2011-11-02 Thread Bill Owens
On Wed, Nov 02, 2011 at 10:02:45AM -0400, wbr...@e1b.org wrote:
> But it does provide some alternatives:
> 
> .intranet
> .internal
> .private
> .corp
> .home
> .lan
> 
> But can we guarantee that they won't be approved as new public TLDs per 
> the new rules adopted this summer where anything can be a TLD?
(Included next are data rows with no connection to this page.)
(** ** Witness *)

Definition show_PD (s : string) : res Z := Ok 0.
Definition show_rand : randFunc := λ _, 0.

Lemma demo_settles_witness :
  ∃ srv p x, NewServer show_PD show_rand (Some (mkCapabilities true true)) (demo_config show_rand) None 1 "0123456789" = Ok srv ∧
    Run srv true 0 [] New = Ok p ∧
    rtc (sstep (λ _, "boom") srv (errors_New "context canceled")) (show_start p) x ∧ is_Some (result (proc x)).
Proof.
  assert (is_ok (NewServer show_PD show_rand (Some (mkCapabilities true true)) (demo_config show_rand) None 1 "0123456789") = true) as Hok
    by (vm_compute; reflexivity).
  destruct (NewServer show_PD show_rand (Some (mkCapabilities true true)) (demo_config show_rand) None 1 "0123456789") as [srv|e] eqn:HN;
    [|discriminate Hok].
  destruct (Run srv true 0 [] New) as [p|e] eqn:Hrun; [|discriminate Hrun].
  destruct (demo_settles show_PD show_rand (λ _, "boom") (errors_New "context canceled") _ _ _ _ srv 0 [] New p (show_start p)
    HN Hrun (rtc_refl _ _)) as [(x & Hx & Hres) _].
  exists srv, p, x. split; [reflexivity|]. split; [exact Hrun|]. split; [exact Hx|exact Hres].
Defined.
(* ===== verification/EndToEnd.v ===== *)
(** * The worker and the scheduler on the in-memory broker

    The components together: what the loops of a worker achieve on a broker that
    is shared with others, and two corner cases in which they fall short. Also the
    concrete executions that instantiate the theorems of the client, the worker
    and the scheduler. *)
From S2P Require Import Prelude GoBase Job Backoff Queues Interface BrokerAPI Memory MemoryInv MemorySpec MemoryProps MemoryExclusion MemoryOps MemoryBroker Client Calendar Schedule CronParse Server Worker Maintenance Scheduler Runtime.

(** ** Definitions *)

(** The stored jobs of the worker's queues whose lease has expired. *)
Definition expired (srv : Server) (now : Z) (b : Broker) : gmap string Job :=
  filter (λ e, State_ e.2 = StateActive ∧ Deadline e.2 ≤ now ∧ Queue e.2 ∈ cfg_Queues (srv_cfg srv)) (jobs b).

(** What others may do to the broker: any of its operations. *)
Definition others (b b' : Broker) : Prop := ∃ now o, b' = exec now o b.

(** A worker with two slots, a lease of ten seconds, a daily schedule and one for
    each 29 February. *)
Definition daily : compiledEntry :=
  mkCompiledEntry (mkCronEntry "daily" "0 12 * * *" "report" None "mail" 3) demo_schedule.
Definition leap : compiledEntry :=
  mkCompiledEntry (mkCronEntry "leap" "0 0 29 2 *" "report" None "mail" 3)
    (mkSchedule 1 1 (2 ^ 29) 4 127 false true 0).
Definition demo_cfg : Config :=
  mkConfig ["mail"] None false 2 (10 * Second) (30 * Second) None "w" [].
Definition demo_srv : Server :=
  mkServer true true demo_cfg (λ _, 0) "host" (newQueueSelector ["mail"] None false)
    {["daily" := daily; "leap" := leap]}.

Definition demo_text (e : error) : string := "boom".
Definition demo_failure : may_panic (option error) := Done (Some (errors_New "boom")).

(** One job waits; the worker takes a slot, claims it and starts it. *)
Definition waiting : Broker := exec 100 (OpEnqueue "a" (Some (set_MaxAttempts 3 demo_job))) New.
Definition claim_at (now : Z) (w : Worker Broker) : Worker Broker :=
  default w (fetch_claim demo_srv low_draws now false (fetch_slot w)).
Definition claimed : Worker Broker := claim_at 2000110 (worker_start demo_srv waiting).
Definition running_job : Job := default demo_job (jobs (broker claimed) !! "a").
Definition started : Worker Broker := run_start 0 running_job claimed.

(** The attempt fails, is retried at once by this or another worker's promotion, and
    is claimed and started again before the first run has cleaned up. *)
Definition failed : Worker Broker := run_report demo_text demo_srv 0 running_job demo_failure 2000111 started.
Definition promoted : Worker Broker := set_broker (exec 2000112 (OpPromote 100) (broker failed)) failed.
Definition reclaimed : Worker Broker := claim_at 2000113 promoted.
Definition second_job : Job := default demo_job (jobs (broker reclaimed) !! "a").
Definition restarted : Worker Broker := run_start 1 second_job reclaimed.
Definition cleaned : Worker Broker := run_finish 0 running_job restarted.

(** ** Lemmas: the demonstration *)

Lemma demo_wstep_claim now (w : Worker Broker) :
  fetching w = AtSelect → Z.of_nat (slots w) < 2 →
  is_Some (fetch_claim demo_srv low_draws now false (fetch_slot w)) →
  rtc (wstep demo_text demo_srv others) w (claim_at now w).
Proof.
  intros Hf Hs [w' Hw']. unfold claim_at. rewrite Hw'. eapply rtc_l; [by apply step_slot|].
  apply rtc_once. by eapply step_claim.
Qed.

Lemma started_runs : runs started = {[0%nat := (running_job, Running)]}.
Proof. vm_compute. reflexivity. Qed.

Lemma started_reachable : rtc (wstep demo_text demo_srv others) (worker_start demo_srv waiting) started.
Proof.
  eapply rtc_r; [apply (demo_wstep_claim 2000110)|].
  - done.
  - done.
  - vm_compute. by eexists.
  - apply step_start. by vm_compute.
Qed.

Lemma cleaned_reachable : rtc (wstep demo_text demo_srv others) (worker_start demo_srv waiting) cleaned.
Proof.
  assert (runs started !! 0%nat = Some (running_job, Running)) as H1 by (by vm_compute).
  assert (runs reclaimed !! 1%nat = Some (second_job, Spawned)) as H2 by (by vm_compute).
  assert (runs restarted !! 0%nat = Some (running_job, Reported)) as H3 by (by vm_compute).
  assert (wstep demo_text demo_srv others started failed) as S1
    by exact (step_report _ _ _ started 0 running_job demo_failure 2000111 H1).
  assert (wstep demo_text demo_srv others failed promoted) as S2.
  { refine (step_env _ _ _ failed (exec 2000112 (OpPromote 100) (broker failed)) _). by exists 2000112, (OpPromote 100). }
  assert (rtc (wstep demo_text demo_srv others) promoted reclaimed) as S3.
  { apply (demo_wstep_claim 2000113); [done|done|]. vm_compute. by eexists. }
  assert (wstep demo_text demo_srv others reclaimed restarted) as S4
    by exact (step_start _ _ _ reclaimed 1 second_job H2).
  assert (wstep demo_text demo_srv others restarted cleaned) as S5
    by exact (step_finish _ _ _ restarted 0 running_job H3).
  etrans; [exact started_reachable|]. eapply rtc_l; [exact S1|]. eapply rtc_l; [exact S2|].
  etrans; [exact S3|]. eapply rtc_l; [exact S4|]. exact (rtc_once _ _ S5).
Qed.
Oops, I didn't read that far in the draft ;) Interesting question, and it 
forced me to download and crack open the 352-page ICANN guidebook for new 
gTLDs. Page 2-8 says:

Top-Level Reserved Names List

AFRINIC
ALAC
APNIC
ARIN
ASO
CCNSO
EXAMPLE*
GAC
GNSO
GTLD-SERVERS
IAB
IANA
IANA-SERVERS
ICANN
IESG
IETF
INTERNIC
INVALID
IRTF
ISTF
LACNIC
LOCAL
LOCALHOST
NIC
NRO
RFC-EDITOR
RIPE
ROOT-SERVERS
RSSAC
SSAC
TEST*
TLD
WHOIS
WWW
*Note that in addition to the above strings, ICANN will reserve translations of 
the terms “test” and “example” in multiple languages. The remainder of the  
strings are reserved only in the form included above.

I suppose any of those could be used. I like .invalid, personally ;)

Bill.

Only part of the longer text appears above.